-- ABOUT THIS EXERCISE --
Out of the material that follows, write out exactly the lines from the line with "Lemma advance_loop_ok d" to the line with "assert (mv = [])", both ends included, and no others.

────────────────

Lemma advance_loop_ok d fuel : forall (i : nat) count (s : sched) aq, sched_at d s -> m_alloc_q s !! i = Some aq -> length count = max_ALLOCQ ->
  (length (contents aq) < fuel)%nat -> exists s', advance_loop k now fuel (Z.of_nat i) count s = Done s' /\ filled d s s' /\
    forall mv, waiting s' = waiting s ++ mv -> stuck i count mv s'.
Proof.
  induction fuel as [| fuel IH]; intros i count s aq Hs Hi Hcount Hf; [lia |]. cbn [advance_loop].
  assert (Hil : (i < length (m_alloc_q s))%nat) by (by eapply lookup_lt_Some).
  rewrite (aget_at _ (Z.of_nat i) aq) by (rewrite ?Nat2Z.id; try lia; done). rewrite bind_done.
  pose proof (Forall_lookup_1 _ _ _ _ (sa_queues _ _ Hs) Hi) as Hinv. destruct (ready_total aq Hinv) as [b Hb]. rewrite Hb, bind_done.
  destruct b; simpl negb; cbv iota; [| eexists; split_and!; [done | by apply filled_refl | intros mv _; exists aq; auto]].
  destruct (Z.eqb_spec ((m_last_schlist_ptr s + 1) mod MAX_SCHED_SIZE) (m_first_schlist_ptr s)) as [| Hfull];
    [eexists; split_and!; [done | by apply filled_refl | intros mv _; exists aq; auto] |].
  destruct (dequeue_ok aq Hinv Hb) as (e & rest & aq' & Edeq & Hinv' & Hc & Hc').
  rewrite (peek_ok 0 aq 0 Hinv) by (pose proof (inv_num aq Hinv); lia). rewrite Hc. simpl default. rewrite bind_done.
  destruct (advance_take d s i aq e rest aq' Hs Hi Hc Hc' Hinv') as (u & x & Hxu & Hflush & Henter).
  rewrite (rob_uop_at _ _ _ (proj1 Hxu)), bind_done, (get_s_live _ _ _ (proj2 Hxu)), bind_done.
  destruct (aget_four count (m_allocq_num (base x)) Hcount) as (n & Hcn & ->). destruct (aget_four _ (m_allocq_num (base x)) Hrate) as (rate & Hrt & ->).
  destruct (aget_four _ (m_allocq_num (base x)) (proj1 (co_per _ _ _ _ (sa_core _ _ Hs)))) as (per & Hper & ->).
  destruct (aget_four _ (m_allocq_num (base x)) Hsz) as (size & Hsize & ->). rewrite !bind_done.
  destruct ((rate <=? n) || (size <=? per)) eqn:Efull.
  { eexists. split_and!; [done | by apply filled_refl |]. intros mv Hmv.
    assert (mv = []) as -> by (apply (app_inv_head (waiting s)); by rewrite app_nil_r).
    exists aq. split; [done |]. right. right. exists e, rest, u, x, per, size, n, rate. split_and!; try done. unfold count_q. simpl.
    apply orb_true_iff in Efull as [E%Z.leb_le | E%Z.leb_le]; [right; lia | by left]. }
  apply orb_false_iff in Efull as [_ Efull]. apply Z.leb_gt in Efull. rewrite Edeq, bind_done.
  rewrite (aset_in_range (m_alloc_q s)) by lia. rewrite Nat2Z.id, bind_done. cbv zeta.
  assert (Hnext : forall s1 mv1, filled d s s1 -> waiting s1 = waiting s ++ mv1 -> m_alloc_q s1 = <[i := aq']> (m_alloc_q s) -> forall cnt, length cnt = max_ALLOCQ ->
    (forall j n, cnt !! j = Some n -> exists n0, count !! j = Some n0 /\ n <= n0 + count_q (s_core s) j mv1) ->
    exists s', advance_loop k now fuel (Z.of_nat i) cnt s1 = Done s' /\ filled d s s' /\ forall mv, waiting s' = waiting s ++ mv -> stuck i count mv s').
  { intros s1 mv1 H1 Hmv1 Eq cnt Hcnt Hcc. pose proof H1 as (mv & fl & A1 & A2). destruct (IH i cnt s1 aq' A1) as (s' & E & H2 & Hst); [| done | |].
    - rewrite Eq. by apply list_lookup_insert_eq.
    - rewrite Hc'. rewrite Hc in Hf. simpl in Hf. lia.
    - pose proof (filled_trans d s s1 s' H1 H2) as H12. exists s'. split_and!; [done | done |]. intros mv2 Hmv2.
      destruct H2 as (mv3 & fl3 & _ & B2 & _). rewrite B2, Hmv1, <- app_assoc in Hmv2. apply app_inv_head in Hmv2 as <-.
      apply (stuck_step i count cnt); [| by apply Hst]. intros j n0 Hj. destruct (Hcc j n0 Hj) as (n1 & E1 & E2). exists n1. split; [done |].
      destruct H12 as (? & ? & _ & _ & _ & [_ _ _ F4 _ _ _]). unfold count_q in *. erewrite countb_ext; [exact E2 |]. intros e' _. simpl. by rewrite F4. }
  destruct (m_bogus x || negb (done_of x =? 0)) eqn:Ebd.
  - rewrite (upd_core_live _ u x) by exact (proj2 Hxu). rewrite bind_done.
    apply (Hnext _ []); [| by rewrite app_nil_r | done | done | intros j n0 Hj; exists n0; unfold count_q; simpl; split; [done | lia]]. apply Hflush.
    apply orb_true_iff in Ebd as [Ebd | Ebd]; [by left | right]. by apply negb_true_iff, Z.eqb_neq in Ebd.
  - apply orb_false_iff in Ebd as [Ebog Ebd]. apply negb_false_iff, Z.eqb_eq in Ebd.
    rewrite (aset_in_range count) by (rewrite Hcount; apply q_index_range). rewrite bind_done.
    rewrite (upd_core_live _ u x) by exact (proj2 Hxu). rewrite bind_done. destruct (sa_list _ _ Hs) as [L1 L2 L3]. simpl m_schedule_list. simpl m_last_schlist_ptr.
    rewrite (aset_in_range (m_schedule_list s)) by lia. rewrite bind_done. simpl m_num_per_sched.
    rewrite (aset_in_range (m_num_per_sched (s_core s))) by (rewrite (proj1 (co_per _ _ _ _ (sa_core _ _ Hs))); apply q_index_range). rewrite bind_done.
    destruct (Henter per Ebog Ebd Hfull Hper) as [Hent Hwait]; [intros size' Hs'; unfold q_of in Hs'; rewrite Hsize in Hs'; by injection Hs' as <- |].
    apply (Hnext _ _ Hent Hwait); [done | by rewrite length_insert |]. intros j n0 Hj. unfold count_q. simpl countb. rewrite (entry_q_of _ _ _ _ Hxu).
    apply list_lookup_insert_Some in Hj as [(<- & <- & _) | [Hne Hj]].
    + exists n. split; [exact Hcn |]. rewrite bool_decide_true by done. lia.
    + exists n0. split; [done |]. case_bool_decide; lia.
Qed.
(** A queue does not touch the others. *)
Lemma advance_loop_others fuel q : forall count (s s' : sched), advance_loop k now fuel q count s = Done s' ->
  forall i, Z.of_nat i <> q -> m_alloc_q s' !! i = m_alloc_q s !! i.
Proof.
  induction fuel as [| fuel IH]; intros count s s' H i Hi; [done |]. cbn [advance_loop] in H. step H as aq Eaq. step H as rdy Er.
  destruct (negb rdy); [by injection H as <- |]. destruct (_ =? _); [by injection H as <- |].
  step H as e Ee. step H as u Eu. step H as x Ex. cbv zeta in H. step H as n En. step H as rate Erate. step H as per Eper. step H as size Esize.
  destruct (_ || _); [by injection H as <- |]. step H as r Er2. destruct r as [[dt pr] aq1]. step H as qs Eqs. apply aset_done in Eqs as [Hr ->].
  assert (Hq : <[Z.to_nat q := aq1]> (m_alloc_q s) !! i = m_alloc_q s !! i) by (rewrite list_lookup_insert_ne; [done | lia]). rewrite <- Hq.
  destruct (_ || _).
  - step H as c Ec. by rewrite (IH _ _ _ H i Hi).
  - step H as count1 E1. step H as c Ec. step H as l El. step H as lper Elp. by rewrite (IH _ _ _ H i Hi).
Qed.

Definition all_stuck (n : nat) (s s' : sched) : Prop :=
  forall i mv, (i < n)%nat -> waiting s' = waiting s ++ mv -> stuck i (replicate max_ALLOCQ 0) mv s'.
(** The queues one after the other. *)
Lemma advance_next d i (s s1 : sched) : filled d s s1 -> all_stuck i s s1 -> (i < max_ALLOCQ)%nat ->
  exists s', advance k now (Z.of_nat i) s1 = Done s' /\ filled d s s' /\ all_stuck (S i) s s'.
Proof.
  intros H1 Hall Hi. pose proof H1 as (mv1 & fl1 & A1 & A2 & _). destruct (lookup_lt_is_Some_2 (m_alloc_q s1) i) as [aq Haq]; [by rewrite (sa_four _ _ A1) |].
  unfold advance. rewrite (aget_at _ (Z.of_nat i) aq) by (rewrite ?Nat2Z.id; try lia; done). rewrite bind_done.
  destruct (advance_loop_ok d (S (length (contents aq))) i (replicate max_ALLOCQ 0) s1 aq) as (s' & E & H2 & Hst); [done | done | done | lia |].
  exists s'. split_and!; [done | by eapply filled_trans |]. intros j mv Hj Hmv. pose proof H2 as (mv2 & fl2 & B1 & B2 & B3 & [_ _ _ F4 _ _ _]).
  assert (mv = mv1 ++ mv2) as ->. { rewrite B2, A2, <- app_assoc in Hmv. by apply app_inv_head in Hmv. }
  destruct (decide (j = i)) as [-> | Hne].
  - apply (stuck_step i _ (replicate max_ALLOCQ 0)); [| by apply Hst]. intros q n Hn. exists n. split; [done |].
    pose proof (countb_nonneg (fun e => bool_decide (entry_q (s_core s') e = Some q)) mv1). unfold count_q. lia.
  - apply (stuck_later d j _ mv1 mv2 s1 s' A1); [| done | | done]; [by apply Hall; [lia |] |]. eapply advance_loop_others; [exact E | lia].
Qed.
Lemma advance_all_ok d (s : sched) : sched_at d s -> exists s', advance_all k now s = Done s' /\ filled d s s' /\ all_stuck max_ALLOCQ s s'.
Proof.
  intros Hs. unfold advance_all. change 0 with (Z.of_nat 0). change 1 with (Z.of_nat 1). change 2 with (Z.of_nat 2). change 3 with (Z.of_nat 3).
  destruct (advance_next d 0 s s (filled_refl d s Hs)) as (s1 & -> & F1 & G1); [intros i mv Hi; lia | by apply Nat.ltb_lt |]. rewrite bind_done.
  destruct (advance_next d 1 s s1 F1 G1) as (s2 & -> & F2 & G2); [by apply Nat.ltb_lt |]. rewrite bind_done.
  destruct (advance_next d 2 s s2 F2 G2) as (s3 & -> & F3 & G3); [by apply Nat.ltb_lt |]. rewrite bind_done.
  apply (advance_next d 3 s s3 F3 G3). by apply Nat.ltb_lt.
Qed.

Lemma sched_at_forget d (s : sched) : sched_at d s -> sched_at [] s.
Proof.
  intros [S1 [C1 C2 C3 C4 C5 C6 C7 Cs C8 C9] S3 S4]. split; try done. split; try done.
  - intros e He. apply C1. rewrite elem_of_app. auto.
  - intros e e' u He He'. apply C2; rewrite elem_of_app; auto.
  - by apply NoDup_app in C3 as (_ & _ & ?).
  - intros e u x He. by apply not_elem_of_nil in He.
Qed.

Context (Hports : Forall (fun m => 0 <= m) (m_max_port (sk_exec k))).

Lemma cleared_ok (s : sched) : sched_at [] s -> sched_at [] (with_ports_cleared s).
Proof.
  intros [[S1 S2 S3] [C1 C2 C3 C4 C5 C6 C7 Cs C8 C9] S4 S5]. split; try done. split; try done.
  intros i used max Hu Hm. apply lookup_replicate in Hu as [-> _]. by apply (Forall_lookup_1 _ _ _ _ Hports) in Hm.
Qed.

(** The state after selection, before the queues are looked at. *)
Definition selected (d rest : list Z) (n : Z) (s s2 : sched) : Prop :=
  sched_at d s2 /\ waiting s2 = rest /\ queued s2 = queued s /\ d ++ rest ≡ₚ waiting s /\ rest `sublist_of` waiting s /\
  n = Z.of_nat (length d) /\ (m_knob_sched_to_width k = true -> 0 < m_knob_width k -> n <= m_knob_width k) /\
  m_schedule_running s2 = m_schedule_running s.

────────────────

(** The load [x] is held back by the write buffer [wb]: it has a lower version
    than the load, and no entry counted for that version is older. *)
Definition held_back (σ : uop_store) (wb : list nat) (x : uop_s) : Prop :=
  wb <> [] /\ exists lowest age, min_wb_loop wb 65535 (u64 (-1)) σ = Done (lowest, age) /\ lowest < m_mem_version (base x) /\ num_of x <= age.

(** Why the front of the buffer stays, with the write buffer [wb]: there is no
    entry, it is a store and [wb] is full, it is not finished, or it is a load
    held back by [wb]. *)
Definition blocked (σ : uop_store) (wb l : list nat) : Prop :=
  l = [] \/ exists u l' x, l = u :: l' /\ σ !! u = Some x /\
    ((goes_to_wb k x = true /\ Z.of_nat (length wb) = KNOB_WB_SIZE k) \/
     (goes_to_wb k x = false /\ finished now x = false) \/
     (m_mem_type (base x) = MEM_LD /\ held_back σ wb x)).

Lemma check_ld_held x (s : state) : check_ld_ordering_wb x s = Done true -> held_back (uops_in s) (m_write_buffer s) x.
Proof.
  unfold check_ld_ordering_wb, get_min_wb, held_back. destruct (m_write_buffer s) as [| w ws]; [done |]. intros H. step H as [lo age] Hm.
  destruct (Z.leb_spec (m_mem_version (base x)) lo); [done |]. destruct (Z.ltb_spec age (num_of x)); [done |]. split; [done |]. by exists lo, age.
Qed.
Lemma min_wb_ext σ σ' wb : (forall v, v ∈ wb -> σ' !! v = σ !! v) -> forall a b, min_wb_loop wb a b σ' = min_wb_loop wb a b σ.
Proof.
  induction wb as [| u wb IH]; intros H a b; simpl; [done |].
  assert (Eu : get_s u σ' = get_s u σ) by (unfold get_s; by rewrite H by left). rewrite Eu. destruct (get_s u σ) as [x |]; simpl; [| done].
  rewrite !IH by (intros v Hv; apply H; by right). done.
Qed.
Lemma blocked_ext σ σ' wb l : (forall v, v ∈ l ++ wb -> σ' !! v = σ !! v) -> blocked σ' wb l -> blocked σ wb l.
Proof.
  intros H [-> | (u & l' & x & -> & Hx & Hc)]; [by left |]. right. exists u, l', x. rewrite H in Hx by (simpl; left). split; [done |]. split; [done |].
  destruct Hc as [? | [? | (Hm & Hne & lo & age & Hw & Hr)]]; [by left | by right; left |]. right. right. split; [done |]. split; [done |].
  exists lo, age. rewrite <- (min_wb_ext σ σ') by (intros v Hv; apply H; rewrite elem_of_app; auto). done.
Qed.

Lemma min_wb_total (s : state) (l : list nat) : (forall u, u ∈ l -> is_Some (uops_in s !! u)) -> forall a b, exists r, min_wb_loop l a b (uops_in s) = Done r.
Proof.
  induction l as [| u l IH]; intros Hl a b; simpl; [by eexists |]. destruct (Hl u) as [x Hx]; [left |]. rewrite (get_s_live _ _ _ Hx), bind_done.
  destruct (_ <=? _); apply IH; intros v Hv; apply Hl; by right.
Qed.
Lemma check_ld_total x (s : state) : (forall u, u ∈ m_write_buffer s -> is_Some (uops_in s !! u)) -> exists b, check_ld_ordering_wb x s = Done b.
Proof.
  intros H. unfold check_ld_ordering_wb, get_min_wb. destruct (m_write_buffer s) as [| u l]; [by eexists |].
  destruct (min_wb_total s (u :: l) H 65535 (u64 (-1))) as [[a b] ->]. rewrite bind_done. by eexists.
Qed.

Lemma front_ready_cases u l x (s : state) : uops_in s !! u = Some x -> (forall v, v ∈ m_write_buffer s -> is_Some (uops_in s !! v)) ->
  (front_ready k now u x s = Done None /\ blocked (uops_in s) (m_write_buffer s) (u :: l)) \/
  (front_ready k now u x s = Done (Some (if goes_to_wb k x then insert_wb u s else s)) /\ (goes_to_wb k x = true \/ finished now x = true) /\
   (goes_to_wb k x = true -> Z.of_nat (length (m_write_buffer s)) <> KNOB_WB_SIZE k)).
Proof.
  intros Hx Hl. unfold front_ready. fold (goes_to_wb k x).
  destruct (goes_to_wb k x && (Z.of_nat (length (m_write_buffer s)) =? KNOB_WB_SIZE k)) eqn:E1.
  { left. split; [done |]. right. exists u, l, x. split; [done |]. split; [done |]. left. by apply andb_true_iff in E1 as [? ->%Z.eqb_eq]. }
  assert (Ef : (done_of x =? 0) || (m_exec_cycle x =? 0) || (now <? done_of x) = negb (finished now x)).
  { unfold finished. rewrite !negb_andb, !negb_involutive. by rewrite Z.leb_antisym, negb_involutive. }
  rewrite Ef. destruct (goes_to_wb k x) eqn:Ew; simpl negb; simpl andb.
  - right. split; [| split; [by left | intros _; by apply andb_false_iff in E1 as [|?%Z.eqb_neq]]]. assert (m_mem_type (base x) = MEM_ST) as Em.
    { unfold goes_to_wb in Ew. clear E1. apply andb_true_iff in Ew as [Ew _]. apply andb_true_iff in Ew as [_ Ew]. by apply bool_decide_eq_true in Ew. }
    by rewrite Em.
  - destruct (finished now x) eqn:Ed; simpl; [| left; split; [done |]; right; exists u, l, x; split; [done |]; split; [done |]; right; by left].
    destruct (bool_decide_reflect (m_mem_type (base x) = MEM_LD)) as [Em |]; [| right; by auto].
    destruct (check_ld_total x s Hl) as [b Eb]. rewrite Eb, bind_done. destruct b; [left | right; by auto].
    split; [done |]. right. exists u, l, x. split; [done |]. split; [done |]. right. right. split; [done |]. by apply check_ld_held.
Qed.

────────────────

-- OUTPUT OF THE TASK --
Lemma advance_loop_ok d fuel : forall (i : nat) count (s : sched) aq, sched_at d s -> m_alloc_q s !! i = Some aq -> length count = max_ALLOCQ ->
  (length (contents aq) < fuel)%nat -> exists s', advance_loop k now fuel (Z.of_nat i) count s = Done s' /\ filled d s s' /\
    forall mv, waiting s' = waiting s ++ mv -> stuck i count mv s'.
Proof.
  induction fuel as [| fuel IH]; intros i count s aq Hs Hi Hcount Hf; [lia |]. cbn [advance_loop].
  assert (Hil : (i < length (m_alloc_q s))%nat) by (by eapply lookup_lt_Some).
  rewrite (aget_at _ (Z.of_nat i) aq) by (rewrite ?Nat2Z.id; try lia; done). rewrite bind_done.
  pose proof (Forall_lookup_1 _ _ _ _ (sa_queues _ _ Hs) Hi) as Hinv. destruct (ready_total aq Hinv) as [b Hb]. rewrite Hb, bind_done.
  destruct b; simpl negb; cbv iota; [| eexists; split_and!; [done | by apply filled_refl | intros mv _; exists aq; auto]].
  destruct (Z.eqb_spec ((m_last_schlist_ptr s + 1) mod MAX_SCHED_SIZE) (m_first_schlist_ptr s)) as [| Hfull];
    [eexists; split_and!; [done | by apply filled_refl | intros mv _; exists aq; auto] |].
  destruct (dequeue_ok aq Hinv Hb) as (e & rest & aq' & Edeq & Hinv' & Hc & Hc').
  rewrite (peek_ok 0 aq 0 Hinv) by (pose proof (inv_num aq Hinv); lia). rewrite Hc. simpl default. rewrite bind_done.
  destruct (advance_take d s i aq e rest aq' Hs Hi Hc Hc' Hinv') as (u & x & Hxu & Hflush & Henter).
  rewrite (rob_uop_at _ _ _ (proj1 Hxu)), bind_done, (get_s_live _ _ _ (proj2 Hxu)), bind_done.
  destruct (aget_four count (m_allocq_num (base x)) Hcount) as (n & Hcn & ->). destruct (aget_four _ (m_allocq_num (base x)) Hrate) as (rate & Hrt & ->).
  destruct (aget_four _ (m_allocq_num (base x)) (proj1 (co_per _ _ _ _ (sa_core _ _ Hs)))) as (per & Hper & ->).
  destruct (aget_four _ (m_allocq_num (base x)) Hsz) as (size & Hsize & ->). rewrite !bind_done.
  destruct ((rate <=? n) || (size <=? per)) eqn:Efull.
  { eexists. split_and!; [done | by apply filled_refl |]. intros mv Hmv.
    assert (mv = []) as -> by (apply (app_inv_head (waiting s)); by rewrite app_nil_r).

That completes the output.